### Exercise
Return copies of the lines below that mention "Import".

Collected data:
───

(* ===== verification/GoSort.v ===== *)
(** * GoSort: package sort, by a time and then an ID

    Two components sort records with [sort.Slice] by a time, and by an ID
    where the times are equal.  [sort.Slice] promises some permutation that is
    sorted; with distinct IDs there is one. *)

From stdpp Require Import sorting.
From S2P Require Import Prelude GoJson.

#[local] Open Scope Z_scope.

(** [a] may come before [b] in a slice sorted by [less]. *)
Definition not_after {A} (less : A -> A -> bool) (a b : A) : Prop := less b a = false.

#[export] Instance not_after_dec {A} (less : A -> A -> bool) : RelDecision (not_after less).
Proof. intros a b. unfold not_after. apply _. Defined.

(** [sort.Slice] *)
Definition Slice {A} (less : A -> A -> bool) (l : list A) : list A := merge_sort (not_after less) l.

Lemma Slice_Permutation {A} (less : A -> A -> bool) l : Slice less l ≡ₚ l.
Proof. apply merge_sort_Permutation. Qed.

Module KeyOrder.
Section Order.
Context {A : Type} (key : A -> Z) (id : A -> string).

(** The comparison given to [sort.Slice]. *)
Definition less (a b : A) : bool :=
  if Time.Equal (key a) (key b)
  then bool_decide (String.le (id a) (id b) /\ id a <> id b)
  else Time.Before (key a) (key b).

(** Strictly or weakly before, by time and then by ID. *)
Definition by_key (a b : A) : Prop :=
  key a < key b \/ key a = key b /\ String.le (id a) (id b).

Notation not_after := (not_after less).
Notation Slice := (Slice less).

Lemma not_after_spec a b : not_after a b <-> by_key a b.
Proof.
  unfold GoSort.not_after, less, by_key, Time.Equal, Time.Before.
  destruct (Z.eqb_spec (key b) (key a)) as [E|E].
  - rewrite bool_decide_eq_false. split.
    + intros H. right. split; [done|]. destruct (decide (id b = id a)) as [->|]; [done|].
      destruct (total String.le (id a) (id b)); tauto.
    + intros [|[_ H]] [H1 H2]; [lia|]. apply H2. by apply (anti_symm String.le).
  - rewrite Z.ltb_ge. lia.
Qed.

Lemma StronglySorted_spec l : StronglySorted by_key l <-> StronglySorted not_after l.
Proof.
  split; induction 1; constructor; try done;
    (eapply Forall_impl; [done|]); intros; by apply not_after_spec.
Qed.

#[export] Instance not_after_total : Total not_after.
Proof.
  intros a b. rewrite !not_after_spec. unfold by_key.
  destruct (Z.lt_total (key a) (key b)) as [|[|]]; [tauto| |tauto].
  destruct (total String.le (id a) (id b)); naive_solver.
Qed.

#[export] Instance not_after_trans : Transitive not_after.
Proof.
  intros a b c. rewrite !not_after_spec. unfold by_key.
  intros [?|[? H1]] [?|[? H2]]; try (left; lia). right. split; [lia|]. by etrans.
Qed.

(** With an ID for each element the result is the only sorted permutation. *)
Lemma Slice_unique l l' :
  (forall a b, a ∈ l -> b ∈ l -> id a = id b -> a = b) ->
  l' ≡ₚ l /\ StronglySorted by_key l' <-> l' = Slice l.
Proof.
  intros Hid. assert (Hs : StronglySorted not_after (Slice l)) by (apply StronglySorted_merge_sort; apply _).
  split.
  - intros [Hp Hsort]. apply (StronglySorted_unique_strong not_after); [|..|done|].
    + intros a b Ha Hb. rewrite !not_after_spec. intros [?|[? H1]] [?|[? H2]]; try lia.
      rewrite Hp in Ha. rewrite Slice_Permutation in Hb.
      apply Hid; [done|done|by apply (anti_symm String.le)].
    + by apply StronglySorted_spec.
    + by rewrite Hp, Slice_Permutation.
  - intros ->. split; [apply Slice_Permutation|by apply StronglySorted_spec].
Qed.

End Order.
End KeyOrder.
(* ===== verification/Io.v ===== *)
(** * Io: programs that can fail

    Go code that makes a call, tests its error and goes on is a program whose
    answer is a [result]: [and_then] is that sequencing, with [try!] as its
    notation, and [require] turns a call that only succeeds or fails into a
    step with a given error.  [inv_io] takes a behaviour of such a program
    apart, call by call. *)

From S2P Require Import Prelude Effects.

Section Io.
Context {C : Type} `{I : Interface C} {E : Type}.

Definition ok {A} (a : A) : prog C (result E A) := mret (Ok a).
Definition fail {A} (e : E) : prog C (result E A) := mret (Err e).
Definition lift {A} (r : result E A) : prog C (result E A) := mret r.

Definition and_then {A B} (m : prog C (result E A)) (f : A -> prog C (result E B))
    : prog C (result E B) :=
  r ← m; match r with Ok a => f a | Err e => fail e end.

(** [if err := ...; err != nil { return e }] *)
Definition require (e : E) (m : prog C bool) : prog C (result E unit) :=
  b ← m; if (b : bool) then ok tt else fail e.

Lemma behaves_and_then {A B} (m : prog C (result E A)) (f : A -> prog C (result E B)) t r :
  behaves (and_then m f) t r <->
  (exists t1 t2 a, t = t1 ++ t2 /\ behaves m t1 (Ok a) /\ behaves (f a) t2 r)
  \/ (exists e, behaves m t (Err e) /\ r = Err e).
Proof.
  unfold and_then. rewrite behaves_bind. split.
  - intros (t1 & t2 & [a|e] & -> & H1 & H2); [left; by exists t1, t2, a|].
    destruct H2 as [-> ->]. rewrite app_nil_r. right. by exists e.
  - intros [(t1 & t2 & a & -> & H1 & H2)|(e & H & ->)]; [by exists t1, t2, (Ok a)|].
    exists t, [], (Err e). rewrite app_nil_r. by split_and!.
Qed.

Lemma behaves_require e m t r :
  behaves (require e m) t r <-> exists b : bool, behaves m t b /\ r = if b then Ok tt else Err e.
Proof.
  unfold require. rewrite behaves_bind. split.
  - intros (t1 & t2 & b & -> & H1 & H2). exists b. destruct b, H2 as [-> ->]; by rewrite app_nil_r.
  - intros (b & H & ->). exists t, [], b. rewrite app_nil_r. by destruct b.
Qed.

(** *** Building a behaviour *)

Lemma behaves_bind_split {A B} (p : prog C A) (f : A -> prog C B) t1 t2 a b :
  behaves p t1 a -> behaves (f a) t2 b -> behaves (p ≫= f) (t1 ++ t2) b.
Proof. intros. apply behaves_bind. by exists t1, t2, a. Qed.

Lemma behaves_then {A B} (m : prog C (result E A)) (f : A -> prog C (result E B)) t1 t2 a r :
  behaves m t1 (Ok a) -> behaves (f a) t2 r -> behaves (and_then m f) (t1 ++ t2) r.
Proof. intros. apply behaves_and_then. left. by exists t1, t2, a. Qed.

Lemma behaves_lift_then {A B} (v : result E A) (f : A -> prog C (result E B)) t a r :
  v = Ok a -> behaves (f a) t r -> behaves (and_then (lift v) f) t r.
Proof. intros -> H. by apply (behaves_then (lift (Ok a)) f [] t a). Qed.

(** *** Running *)

Lemma run_and_then {S A B} (h : handler C S) (m : prog C (result E A)) (f : A -> prog C (result E B)) s :
  run h (and_then m f) s =
    let '(r, s1, t1) := run h m s in
    match r with
    | Ok a => let '(b, s2, t2) := run h (f a) s1 in (b, s2, t1 ++ t2)
    | Err e => (Err e, s1, t1)
    end.
Proof.
  unfold and_then. rewrite run_bind. destruct (run h m s) as [[[a|e] s1] t1]; [done|].
  simpl. by rewrite app_nil_r.
Qed.

(** *** Restricted to some calls *)

Lemma only_and_then {A B} P (m : prog C (result E A)) (f : A -> prog C (result E B)) :
  only P m -> (forall a, only P (f a)) -> only P (and_then m f).
Proof. intros Hm Hf. apply only_bind; [done|]. intros [a|e]; [apply Hf|done]. Qed.

Lemma only_lift {A} P (r : result E A) : only P (lift r).
Proof. done. Qed.

End Io.
#[export] Hint Resolve only_and_then only_lift : only.

Notation "'try!' x := m ; k" := (and_then m (fun x => k))
  (at level 10, x binder, m at level 100, k at level 200,
   format "'[v' 'try!'  x  :=  m ;  '/' k ']'") : stdpp_scope.

(** Take a behaviour apart, call by call. *)
Ltac inv_io :=
  repeat match goal with
  | H : behaves (and_then _ _) _ _ |- _ => apply (proj1 (behaves_and_then _ _ _ _)) in H
  | H : behaves (require _ _) _ _ |- _ => apply (proj1 (behaves_require _ _ _ _)) in H
  | H : behaves (ok _) _ _ |- _ => destruct H
  | H : behaves (fail _) _ _ |- _ => destruct H
  | H : behaves (lift _) _ _ |- _ => destruct H
  | H : behaves (call _) _ _ |- _ => destruct H as (? & ? & ? & ? & ?)
  | H : behaves (mret _) _ _ |- _ => destruct H
  | H : behaves (Ret _) _ _ |- _ => destruct H
  | H : behaves (Call _ _) _ _ |- _ => destruct H as (? & ? & ? & ?)
  | H : behaves (mbind _ _) _ _ |- _ => apply (proj1 (behaves_bind _ _ _ _)) in H
  | H : ex _ |- _ => destruct H
  | H : _ /\ _ |- _ => destruct H
  | H : Ok _ = Ok _ |- _ => injection H as H
  | H : Err _ = Err _ |- _ => injection H as H
  | H : Ok _ = Err _ |- _ => discriminate H
  | H : Err _ = Ok _ |- _ => discriminate H
  | H : behaves (if ?b then _ else _) _ _ |- _ => destruct b eqn:?
  | H : Ok _ = wrap_err _ _ |- _ => symmetry in H; apply (proj1 (wrap_err_Ok _ _ _)) in H
  | H : Ok _ = (if ?b then _ else _) |- _ => destruct b; [|discriminate H]
  | H : Err _ = (if ?b then _ else _) |- _ => destruct b; [discriminate H|]
  | H : _ \/ _ |- _ => destruct H
  end; simplify_eq/=.
(* ===== verification/SecureFile.v ===== *)
(** * SecureFile: checked access to sensitive files (internal/securefile)

    A file system is a map from paths to nodes.  The path of a node is the
    path the kernel has resolved up to its last component; a final symbolic
    link is a node of its own, which [open] refuses ([O_NOFOLLOW]) and
    [os.Stat] follows.  Each function works on one snapshot: the code opens a
    descriptor once and inspects that descriptor. *)

From S2P Require Import Prelude GoStrings.

#[local] Open Scope Z_scope.

(** ** The file system *)

Inductive kind : Type :=
| Regular
| Directory
| Symlink (target : string)
| Special.              (** FIFO, socket, device *)

#[export] Instance kind_eq_dec : EqDecision kind. Proof. solve_decision. Defined.

Record node := mkNode {
  n_kind : kind;
  n_mode : Z;           (** the permission bits, with setuid, setgid and sticky *)
  n_uid : Z;
  n_data : string;
}.

Record FS := mkFS {
  nodes : gmap string node;
  euid : Z;                      (** [os.Geteuid()] *)
  umask : Z;
  io_error : string -> bool;     (** the kernel refuses to open or read this path *)
}.

(** [info.Mode().Perm()] *)
Definition Perm (n : node) : Z := Z.land (n_mode n) 511.

Inductive securefile_error : Type :=
| EOpening (path : string)
| EReading (path : string)
| EExceeds (path : string) (max : Z)
| EStating (path : string)
| ENotRegular (path : string)
| ETooOpen (path : string) (perm : Z)
| ENotDirectory (path : string)
| EGroupOtherWritable (path : string) (perm : Z)
| ENotExecutable (path : string)
| EOwner (path : string) (uid : Z) (allow_root : bool) (got : Z).

(** ** Operations *)

(** [validateOwner] *)
Definition validateOwner (fs : FS) (path : string) (n : node) (allowRoot : bool)
    : result securefile_error unit :=
  if (n_uid n =? euid fs) || (allowRoot && (n_uid n =? 0)) then Ok tt
  else Err (EOwner path (euid fs) allowRoot (n_uid n)).

(** [validate] on the opened descriptor. *)
Definition validate (fs : FS) (path : string) (n : node) (forbiddenPerms : Z)
    (allowRootOwner : bool) : result securefile_error unit :=
  fail_if negb (bool_decide (n_kind n = Regular)) with ENotRegular path;
  fail_if negb (Z.land (Perm n) forbiddenPerms =? 0) with ETooOpen path (Perm n);
  validateOwner fs path n allowRootOwner.

(** [open] for reading: the last component must not be a symbolic link. *)
Definition open_read (fs : FS) (path : string) : result securefile_error node :=
  match nodes fs !! path with
  | None => Err (EOpening path)
  | Some n =>
      match n_kind n with
      | Symlink _ => Err (EOpening path)
      | _ => if io_error fs path then Err (EOpening path) else Ok n
      end
  end.

(** [open] with [O_APPEND|O_CREAT|O_WRONLY]: a missing file is created with
    the caller as owner; a directory cannot be opened for writing. *)
Definition open_append (fs : FS) (path : string) (perm : Z) : result securefile_error (node * FS) :=
  if io_error fs path then Err (EOpening path) else
  match nodes fs !! path with
  | None =>
      let n := mkNode Regular (Z.land perm (Z.lnot (umask fs))) (euid fs) "" in
      Ok (n, mkFS (<[path := n]> (nodes fs)) (euid fs) (umask fs) (io_error fs))
  | Some n =>
      match n_kind n with
      | Symlink _ | Directory => Err (EOpening path)
      | _ => Ok (n, fs)
      end
  end.

(** [os.Stat]: follows symbolic links, at most 40 as the kernel does. *)
Fixpoint stat_fuel (fuel : nat) (fs : FS) (path : string) : option node :=
  match nodes fs !! path with
  | None => None
  | Some n =>
      match n_kind n with
      | Symlink target => match fuel with O => None | S f => stat_fuel f fs target end
      | _ => Some n
      end
  end.

Definition Stat (fs : FS) (path : string) : option node := stat_fuel 40 fs path.

(** [Read]: one byte more than [maxBytes] is asked for, to see a longer file. *)
Definition Read (fs : FS) (path : string) (maxBytes forbiddenPerms : Z) (allowRootOwner : bool)
    : result securefile_error string :=
  n ← open_read fs path;
  _ ← validate fs path n forbiddenPerms allowRootOwner;
  let data := Strings.take (Z.to_nat (maxBytes + 1)) (n_data n) in
  fail_if maxBytes <? len data with EExceeds path maxBytes;
  Ok data.

Definition ValidatePrivateFile (fs : FS) (path : string) (maxBytes : Z)
    : result securefile_error Z :=
  n ← open_read fs path;
  _ ← validate fs path n 63 false;
  fail_if maxBytes <? len (n_data n) with EExceeds path maxBytes;
  Ok (len (n_data n)).

(** A file created and then refused stays behind, as in the code. *)
Definition OpenAppend (fs : FS) (path : string) (perm : Z) : result securefile_error unit * FS :=
  match open_append fs path perm with
  | Err e => (Err e, fs)
  | Ok (n, fs') => (validate fs' path n 63 false, fs')
  end.

Definition ValidatePrivateDir (fs : FS) (path : string) : result securefile_error unit :=
  match Stat fs path with
  | None => Err (EStating path)
  | Some n =>
      fail_if negb (bool_decide (n_kind n = Directory)) with ENotDirectory path;
      fail_if negb (Z.land (Perm n) 63 =? 0) with ETooOpen path (Perm n);
      validateOwner fs path n false
  end.

Definition ValidateTrustedDir (fs : FS) (path : string) : result securefile_error unit :=
  match Stat fs path with
  | None => Err (EStating path)
  | Some n =>
      fail_if negb (bool_decide (n_kind n = Directory)) with ENotDirectory path;
      fail_if negb (Z.land (Perm n) 18 =? 0) with EGroupOtherWritable path (Perm n);
      validateOwner fs path n true
  end.

Definition ValidateExecutable (fs : FS) (path : string) : result securefile_error unit :=
  n ← open_read fs path;
  _ ← validate fs path n 18 true;
  fail_if Z.land (Perm n) 73 =? 0 with ENotExecutable path;
  Ok tt.

(** [f.Write(p)] on a descriptor opened for appending. *)
Definition write_append (fs : FS) (path : string) (p : string) : FS :=
  mkFS (alter (fun n => mkNode (n_kind n) (n_mode n) (n_uid n) (n_data n +:+ p)) path (nodes fs))
    (euid fs) (umask fs) (io_error fs).

(** ** Specification *)

Definition owner_ok (fs : FS) (n : node) (allowRoot : bool) : Prop :=
  n_uid n = euid fs \/ allowRoot = true /\ n_uid n = 0.

(** A regular file, not a link, with none of the forbidden bits, owned by the
    process (or by root where that is allowed). *)
Definition trusted_file (fs : FS) (path : string) (forbidden : Z) (allowRoot : bool) (n : node) : Prop :=
  nodes fs !! path = Some n /\ n_kind n = Regular /\ io_error fs path = false
  /\ Z.land (Perm n) forbidden = 0 /\ owner_ok fs n allowRoot.

(** ** Lemmas *)

Lemma validateOwner_Ok fs path n r : validateOwner fs path n r = Ok tt <-> owner_ok fs n r.
Proof.
  unfold validateOwner, owner_ok.
  rewrite <- (Z.eqb_eq (n_uid n) (euid fs)), <- (Z.eqb_eq (n_uid n) 0).
  destruct (n_uid n =? euid fs), r, (n_uid n =? 0); simpl; naive_solver.
Qed.

Lemma validate_Ok fs path n forbidden r :
  validate fs path n forbidden r = Ok tt <->
  n_kind n = Regular /\ Z.land (Perm n) forbidden = 0 /\ owner_ok fs n r.
Proof.
  unfold validate. rewrite !fail_if_Ok, validateOwner_Ok, !negb_false_iff, Z.eqb_eq.
  by rewrite bool_decide_eq_true.
Qed.

Lemma open_read_Ok fs path n :
  open_read fs path = Ok n <->
  nodes fs !! path = Some n /\ io_error fs path = false /\ forall t, n_kind n <> Symlink t.
Proof.
  unfold open_read. destruct (nodes fs !! path) as [m|]; [|naive_solver].
  split.
  - destruct (n_kind m) eqn:E; intros H; inv_ok; repeat (case_match; [done|]); inv_ok;
      (split_and!; [done|done|congruence]).
  - intros ([= ->] & -> & Hn). destruct (n_kind n); try done. by destruct (Hn target).
Qed.

Lemma open_validate_Ok fs path forbidden r n :
  open_read fs path = Ok n /\ validate fs path n forbidden r = Ok tt
  <-> trusted_file fs path forbidden r n.
Proof.
  rewrite open_read_Ok, validate_Ok. unfold trusted_file.
  split; [naive_solver|]. intros (? & E & ?). rewrite E. naive_solver.
Qed.

Lemma Read_Ok fs path max forbidden r data : 0 <= max ->
  Read fs path max forbidden r = Ok data <->
  exists n, trusted_file fs path forbidden r n /\ data = n_data n /\ len (n_data n) <= max.
Proof.
  intros Hmax. setoid_rewrite <- open_validate_Ok. unfold Read. split.
  - intros H. inv_ok. boolP. unfold len in *. rewrite length_take in *.
    rewrite take_ge by lia. destruct x0. exists x. split_and!; try done; lia.
  - intros (n & [Ho Hv] & -> & Hl). rewrite Ho. unfold mbind, result_bind. rewrite Hv.
    rewrite take_ge by (unfold len in Hl; lia). by rewrite (proj2 (Z.ltb_ge _ _) Hl).
Qed.

Lemma open_append_inv fs path perm n fs' :
  open_append fs path perm = Ok (n, fs') ->
  nodes fs' !! path = Some n /\ (forall t, n_kind n <> Symlink t) /\ n_kind n <> Directory
  /\ io_error fs' path = false /\ euid fs' = euid fs /\ umask fs' = umask fs
  /\ (forall q, q <> path -> nodes fs' !! q = nodes fs !! q)
  /\ (nodes fs !! path = Some n \/ nodes fs !! path = None /\ n_data n = "").
Proof.
  unfold open_append. destruct (io_error fs path) eqn:Hio; [done|].
  destruct (nodes fs !! path) as [m|] eqn:E.
  - destruct (n_kind m) eqn:Ek; try done; intros [= <- <-];
      (split_and!; [done|congruence|congruence|done|done|done|done|by left]).
  - intros [= <- <-]. simpl. split_and!; try done; [by simplify_map_eq| |by right].
    intros q Hq. by rewrite lookup_insert_ne.
Qed.

Lemma OpenAppend_Ok fs path perm fs' :
  OpenAppend fs path perm = (Ok tt, fs') ->
  (exists n, trusted_file fs' path 63 false n
     /\ (nodes fs !! path = Some n \/ nodes fs !! path = None /\ n_data n = ""))
  /\ euid fs' = euid fs
  /\ (forall q, q <> path -> nodes fs' !! q = nodes fs !! q).
Proof.
  unfold OpenAppend. destruct (open_append fs path perm) as [[n fs1]|] eqn:E; [|done].
  apply open_append_inv in E as (Hn & Hs & Hd & Hio & He & _ & Hq & Hold).
  intros [= Hv <-]. split; [|done]. exists n. split; [|done].
  apply open_validate_Ok. by rewrite open_read_Ok.
Qed.

(** ** Properties *)

(** A sensitive file is read only when it is trusted, and then whole: for a
    non-negative limit [Read] returns [data] if and only if the path is a
    regular file and not a link, carries none of the forbidden permission
    bits, has an accepted owner, holds exactly [data] and is within the limit. *)
Theorem Read_trusted_exact fs path max forbidden r data : 0 <= max ->
  (Read fs path max forbidden r = Ok data <->
   exists n, trusted_file fs path forbidden r n /\ data = n_data n /\ len (n_data n) <= max).
Proof. apply Read_Ok. Qed.

(** A log opened for appending is private and intact: when [OpenAppend]
    succeeds the path is a regular file with no group or other permission,
    owned by the process, with the content it had (or none if it is new), and
    no other path has changed. *)
Theorem OpenAppend_private_append_only fs path perm fs' :
  OpenAppend fs path perm = (Ok tt, fs') ->
  (exists n, trusted_file fs' path 63 false n
     /\ (nodes fs !! path = Some n \/ nodes fs !! path = None /\ n_data n = ""))
  /\ (forall q, q <> path -> nodes fs' !! q = nodes fs !! q).
Proof. intros H%OpenAppend_Ok. tauto. Qed.

(** ** Witnesses *)

Definition example_fs : FS :=
  mkFS {[ "/c" := mkNode Regular 384 1000 "hello" ]} 1000 18 (fun _ => false).

Lemma Read_trusted_exact_witness :
  0 <= 5 /\ Read example_fs "/c" 5 63 false = Ok "hello".
Proof.
  split; [lia|]. apply (Read_trusted_exact example_fs "/c" 5 63 false "hello" ltac:(lia)).
  exists (mkNode Regular 384 1000 "hello"). split; [|split; [reflexivity|done]].
  split; [reflexivity|]. split; [reflexivity|]. split; [reflexivity|].
  split; [reflexivity|by left].
Defined.

Lemma OpenAppend_private_append_only_witness :
  nodes (snd (OpenAppend example_fs "/log" 384)) !! "/c" = nodes example_fs !! "/c".
Proof.
  apply (OpenAppend_private_append_only example_fs "/log" 384
           (snd (OpenAppend example_fs "/log" 384)) ltac:(vm_compute; reflexivity)).
  discriminate.
Defined.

───

### Solved problem
From stdpp Require Import sorting.
From S2P Require Import Prelude GoJson.
From S2P Require Import Prelude Effects.
From S2P Require Import Prelude GoStrings.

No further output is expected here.